The effects of different types of calorie restrictions on epigenetic modifications of age-related genes in aging mouse brain.

The effects of calorie restriction (CR) on age-related epigenetic modifications have recently been exposed, yet there is a road ahead in explaining the effects of CR on the epigenetic regulations. Although the exact mechanism(s) underlying the beneficial effects of CR on healthy brain aging is still unclear, increasing evidence suggests that epigenetic modifications are promising regulators that may be involved in this phenomenon.

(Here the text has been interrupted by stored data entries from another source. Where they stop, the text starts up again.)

(** A 2-D array of floats after the rescale. *)
Definition field : Type := list (list npfloat).

(** Every row of [g] has [c] entries. *)
Definition row_width (c : nat) (g : grid) : Prop := Forall (fun r => length r = c) g.

(** [g] has at most [r] rows of at most [c] entries. *)
Definition within (r c : nat) (g : grid) : Prop :=
  (length g <= r)%nat /\ Forall (fun row => (length row <= c)%nat) g.

(** [np.zeros((height, width))]. *)
Definition np_zeros (height width : Z) : grid :=
  repeat (repeat 0%Q (Z.to_nat width)) (Z.to_nat height).

(** [a[:height, :width]]. *)
Definition slice2 (a : grid) (height width : Z) : grid :=
  map (firstn (Z.to_nat width)) (firstn (Z.to_nat height) a).

(** [a * amp] with a scalar. *)
Definition grid_scale (a : grid) (amp : Q) : grid :=
  map (map (fun v => (v * amp)%Q)) a.

Fixpoint zip_with {A B C : Type} (f : A -> B -> C) (l1 : list A) (l2 : list B) : list C :=
  match l1, l2 with
  | a :: t1, b :: t2 => f a b :: zip_with f t1 t2
  | _, _ => []
  end.

(** [a + b] on arrays of one shape (the script only adds arrays of one shape,
    see [octave_layer_shape] below). *)
Definition grid_add (a b : grid) : grid := zip_with (zip_with Qplus) a b.

(** The entries of an array, row by row. *)
Definition flat (g : grid) : list Q := concat g.

(** [g[i, j]]. *)
Definition grid_nth (g : grid) (i j : nat) : Q := nth j (nth i g []) 0%Q.

Definition Qmin_b (a b : Q) : Q := if Qle_bool a b then a else b.
Definition Qmax_b (a b : Q) : Q := if Qle_bool a b then b else a.

(** [a.min()] and [a.max()]: [None] stands for the [ValueError] numpy raises
    on an array with no entry. *)
Definition np_min (g : grid) : option Q :=
  match flat g with
  | [] => None
  | v :: vs => Some (fold_left Qmin_b vs v)
  end.

Definition np_max (g : grid) : option Q :=
  match flat g with
  | [] => None
  | v :: vs => Some (fold_left Qmax_b vs v)
  end.

(** [np.linspace(start, stop, num, endpoint=False)]. *)
Definition np_linspace (start stop : Q) (num : Z) : result (list Q) :=
  if num <? 0 then Raise ValueError
  else
    let step := ((stop - start) / inject_Z num)%Q in
    Return (map (fun i => (inject_Z i * step + start)%Q) (py_range (Z.to_nat num))).

(** ** The libraries behind the noise synthesizer *)

(** The global generator of [numpy.random]: [np.random.seed(s)] replaces the
    state, and each sample is one double of [[0, 1)]. *)
Class NumPyRandom : Type := {
  np_state : Type;
  np_random_seed : Z -> np_state;
  np_random_sample : np_state -> Q * np_state
}.

(** [mode=] of [scipy.ndimage]. *)
Inductive boundary_mode : Type :=
| Reflect
| GridMirror
| Constant
| GridConstant
| Nearest
| Mirror
| Wrap
| GridWrap.

(** [scipy.ndimage]: [spline_value order mode input zoom i j] is the entry
    [(i, j)] of the array [ndimage.zoom] interpolates from [input]. *)
Class NdImage : Type := {
  spline_value : nat -> boundary_mode -> grid -> Z -> nat -> nat -> Q
}.

Section Noise.

Context {RNG : NumPyRandom} {ND : NdImage}.

(** One row of [np.random.rand]: [n] samples in order. *)
Fixpoint rand_row (n : nat) (st : np_state) : list Q * np_state :=
  match n with
  | O => ([], st)
  | S k =>
      let (v, st1) := np_random_sample st in
      let (vs, st2) := rand_row k st1 in
      (v :: vs, st2)
  end.

(** [np.random.rand(rows, cols)]: the samples fill the array row by row. *)
Fixpoint np_random_rand (rows cols : nat) (st : np_state) : grid * np_state :=
  match rows with
  | O => ([], st)
  | S k =>
      let (r, st1) := rand_row cols st in
      let (rs, st2) := np_random_rand k cols st1 in
      (r :: rs, st2)
  end.
Lemma NoDup_sort_str l : NoDup l → NoDup (sort_str l).
Proof.
  induction l as [|z l IH]; simpl; [done|].
  intros [Hz Hl]%NoDup_cons. apply NoDup_insert_str; [|by apply IH].
  by rewrite elem_of_sort_str.
Qed.

Lemma HdRel_insert_str y x l :
  HdRel str_lt y l → str_lt y x → HdRel str_lt y (insert_str x l).
Proof.
  destruct l as [|z l]; simpl; intros Hhd Hyx; [by constructor|].
  destruct (String.ltb z x); constructor; [|done].
  by inversion Hhd.
Qed.

Lemma ascending_insert_str x l :
  x ∉ l → ascending l → ascending (insert_str x l).
Proof.
  unfold ascending. induction l as [|z l IH]; simpl; intros Hx Hl.
  - repeat constructor.
  - inversion Hl as [|? ? Hl' Hhd]; subst.
    destruct (String.ltb z x) eqn:Hzx.
    + constructor; [apply IH; set_solver|]. by apply HdRel_insert_str.
    + constructor; [done|]. constructor.
      apply str_le_neq_lt; [done|set_solver].
Qed.

Lemma ascending_sort_str l : NoDup l → ascending (sort_str l).
Proof.
  induction l as [|z l IH]; simpl; [constructor|].
  intros [Hz Hl]%NoDup_cons. apply ascending_insert_str; [|by apply IH].
  by rewrite elem_of_sort_str.
Qed.

Lemma ascending_take n l : ascending l → ascending (take n l).
Proof.
  unfold ascending. revert n. induction l as [|z l IH]; intros [|n] Hl; simpl;
    try constructor.
  - inversion Hl; subst. by apply IH.
  - inversion Hl as [|? ? _ Hhd]; subst.
    destruct l, n; simpl; constructor. by inversion Hhd.
Qed.

(** ** Python primitives on lists of strings *)

Lemma existsb_eqb_str x acc :
  existsb (Py.eqb (JStr x)) (JStr <$> acc) = bool_decide (x ∈ acc).
Proof.
  induction acc as [|y acc IH]; [done|].
  rewrite fmap_cons. cbn [existsb]. rewrite IH.
  change (Py.eqb (JStr x) (JStr y)) with (String.eqb x y).
  destruct (String.eqb_spec x y) as [->|Hne]; simpl.
  - symmetry. apply bool_decide_eq_true. by left.
  - apply bool_decide_ext. rewrite elem_of_cons. naive_solver.
Qed.

Lemma foldl_add_str acc ss :
  foldl Py.add (JStr <$> acc) (JStr <$> ss) = JStr <$> foldl add_distinct acc ss.
Proof.
  revert acc. induction ss as [|x ss IH]; intros acc; simpl; [done|].
  unfold Py.add at 2, add_distinct at 2. rewrite existsb_eqb_str.
  case_bool_decide; [apply IH|].
  rewrite <- IH. by rewrite fmap_app.
Qed.

Lemma hashable_strs ss : forallb Py.hashable (JStr <$> ss) = true.
Proof. by induction ss. Qed.

Lemma set_strs ss : Py.set (JArr (JStr <$> ss)) = Ok (JStr <$> distinct ss).
Proof.
  unfold Py.set. simpl. rewrite hashable_strs.
  f_equal. apply (foldl_add_str [] ss).
Qed.

Lemma insert_strs x l :
  Py.insert (JStr x) (JStr <$> l) = Ok (JStr <$> insert_str x l).
Proof.
  induction l as [|y l IH]; [done|].
  rewrite fmap_cons. cbn [Py.insert]. rewrite IH.
  change (Py.ltb (JStr y) (JStr x)) with (Ok (String.ltb y x)).
  simpl. by destruct (String.ltb y x).
Qed.

Lemma sorted_strs l : Py.sorted (JStr <$> l) = Ok (JStr <$> sort_str l).
Proof.
  induction l as [|y l IH]; [done|].
  rewrite fmap_cons. cbn [Py.sorted]. rewrite IH. apply insert_strs.
Qed.

Lemma append_cons a s t : String a s +:+ t = String a (s +:+ t).
Proof. reflexivity. Qed.

Lemma prefix_spec pat s : String.prefix pat s = true ↔ ∃ post, s = pat +:+ post.
Proof.
  revert s. induction pat as [|a pat IH]; intros s; simpl.
  - split; [|by destruct s]. intros _. by exists s.
  - destruct s as [|b s]; simpl.
    + split; [done|]. by intros [? ?].
    + destruct (Ascii.ascii_dec a b) as [->|Hne].
      * rewrite IH.
        split; intros [post Hp]; exists post; rewrite append_cons in *; congruence.
      * split; [done|]. intros [? ?]. rewrite append_cons in *. congruence.
Qed.

Lemma is_substring_spec pat s :
  Py.is_substring pat s = true ↔ ∃ pre post, s = pre +:+ pat +:+ post.
Proof.
  induction s as [|a s IH]; cbn [Py.is_substring];
    rewrite orb_true_iff, prefix_spec.
  - split.
    + intros [[post Hp]|?]; [|done]. by exists "", post.
    + intros (pre & post & Hp). left. destruct pre; [|done]. by exists post.
  - rewrite IH. split.
    + intros [[post Hp]|(pre & post & Hp)].
      * by exists "", post.
      * exists (String a pre), post. by rewrite append_cons, Hp.
    + intros (pre & post & Hp). destruct pre as [|b pre];
        [change ("" +:+ pat +:+ post) with (pat +:+ post) in Hp
        |rewrite append_cons in Hp].
      * left. by exists post.
      * right. exists pre, post. congruence.
Qed.

Lemma cap_of_regular name : contains_regular name → cap_of name = 3.
Proof.
  intros H%is_substring_spec. unfold cap_of. by rewrite H.
Qed.

Lemma cap_of_other name : ¬ contains_regular name → cap_of name = 5.
Proof.
  intros H. unfold cap_of.
  destruct (Py.is_substring "Regular" name) eqn:E; [|done].
  by apply is_substring_spec in E.
Qed.

(** ** Reading records of the documented shape *)

Lemma is_arr_of_str v :
  is_arr_of is_str v = true → v = JArr (JStr <$> omap str_of (items v)).
Proof.
  destruct v as [| | | |l|]; simpl; try done.
  intros H. f_equal. induction l as [|[] l IH]; simpl in *; try done.
  f_equal. by apply IH.
Qed.

Lemma opt_str k d kvs :
  opt_field is_str k kvs = true →
  default (JStr d) (Py.find k kvs) = JStr (default d (Py.find k kvs ≫= str_of)).
Proof. unfold opt_field. by destruct (Py.find k kvs) as [[]|]. Qed.

Lemma opt_strs k kvs :
  opt_field (is_arr_of is_str) k kvs = true →
  default (JArr []) (Py.find k kvs) =
  JArr (JStr <$> omap str_of (items (default (JArr []) (Py.find k kvs)))).
Proof.
  unfold opt_field. destruct (Py.find k kvs) as [v|]; simpl; [|done].
  apply is_arr_of_str.
Qed.

Lemma opt_arr p k kvs :
  opt_field (is_arr_of p) k kvs = true →
  default (JArr []) (Py.find k kvs) = JArr (items (default (JArr []) (Py.find k kvs)))
  ∧ forallb p (items (default (JArr []) (Py.find k kvs))) = true.
Proof.
  unfold opt_field. destruct (Py.find k kvs) as [v|]; simpl; [|done].
  by destruct v.
Qed.

Lemma film_ok_inv film :
  film_ok film = true →
  ∃ kvs, film = JObj kvs
    ∧ Py.get film "title" (JStr "Unknown") = Ok (JStr (title_str film))
    ∧ Py.get film "day" (JStr "unknown") = Ok (JStr (day_str film))
    ∧ Py.get film "showtimes" (JArr []) = Ok (JArr (JStr <$> showtimes_of film)).
Proof.
  destruct film as [| | | | |kvs]; simpl; try done.
  rewrite !andb_true_iff. intros [[Ht Hd] Hs]. exists kvs.
  unfold title_str, day_str, showtimes_of. simpl.
  split_and!; [done|f_equal..].
  - by apply opt_str.
  - by apply opt_str.
  - by apply opt_strs.
Qed.

Lemma cinema_ok_inv cinema :
  cinema_ok cinema = true →
  ∃ kvs, cinema = JObj kvs
    ∧ Py.get cinema "name" (JStr "Unknown") = Ok (JStr (name_str cinema))
    ∧ Py.get cinema "films" (JArr []) = Ok (JArr (films_of cinema))
    ∧ forallb film_ok (films_of cinema) = true.
Proof.
  destruct cinema as [| | | | |kvs]; simpl; try done.
  rewrite !andb_true_iff. intros [Hn Hf]. exists kvs.
  unfold name_str, films_of. simpl.
  apply opt_arr in Hf as [Hf1 Hf2].
  split_and!; [done|f_equal..|done]; [by apply opt_str|done].
Qed.

Lemma dataset_ok_inv data :
  dataset_ok data = true →
  ∃ kvs, data = JObj kvs
    ∧ Py.get data "cinemas" (JArr []) = Ok (JArr (cinemas_of data))
    ∧ forallb cinema_ok (cinemas_of data) = true.
Proof.
  destruct data as [| | | | |kvs]; simpl; try done.
  intros [H1 H2]%opt_arr. exists kvs. unfold cinemas_of. simpl.
  split_and!; [done|by f_equal|done].
Qed.

(** ** The fixer in closed form *)

Lemma bind_Ok {A B : Type} (a : A) (f : A -> result B) : (Ok a ≫= f) = f a.
Proof. done. Qed.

Here, we assessed the long-term effects of two different types of CR on DNA methylation levels of nutrient and aging related Igf1r, Adipor1, and Foxo1 genes in aging mice brains. Mice underwent different types of CR-application for up to 72 weeks: Ad-libitum (AL), chronic CR (CCR, 15% CR), and intermittent CR (ICR) alternating one week 60% CR (ICR-R) with three weeks AL feeding (ICR-RF) cyclically. DNA methylation levels were analyzed by pyrosequencing. Expressions of mRNA levels were measured by RT-PCR. Pyrosequencing results revealed that the methylation levels of CpG1 in Igf1r and CpG2-5-68 in Foxo1 were significantly changed by age in different dietary groups. Average DNA methylation levels were similar in calorie-restricted groups for all genes of interest. The gene expression level of only Igf1r was correlated with the average DNA methylation. In addition, there was a significant negative correlation between CpG5 methylation and Igf1r expression. These findings report that CR may exert its preventive effects on the regulation of nutrient sensing and aging related genes, Igf1r, Adipor1, and Foxo1, by modulating the methylation levels of specific CpG sites rather than altering overall methylation levels.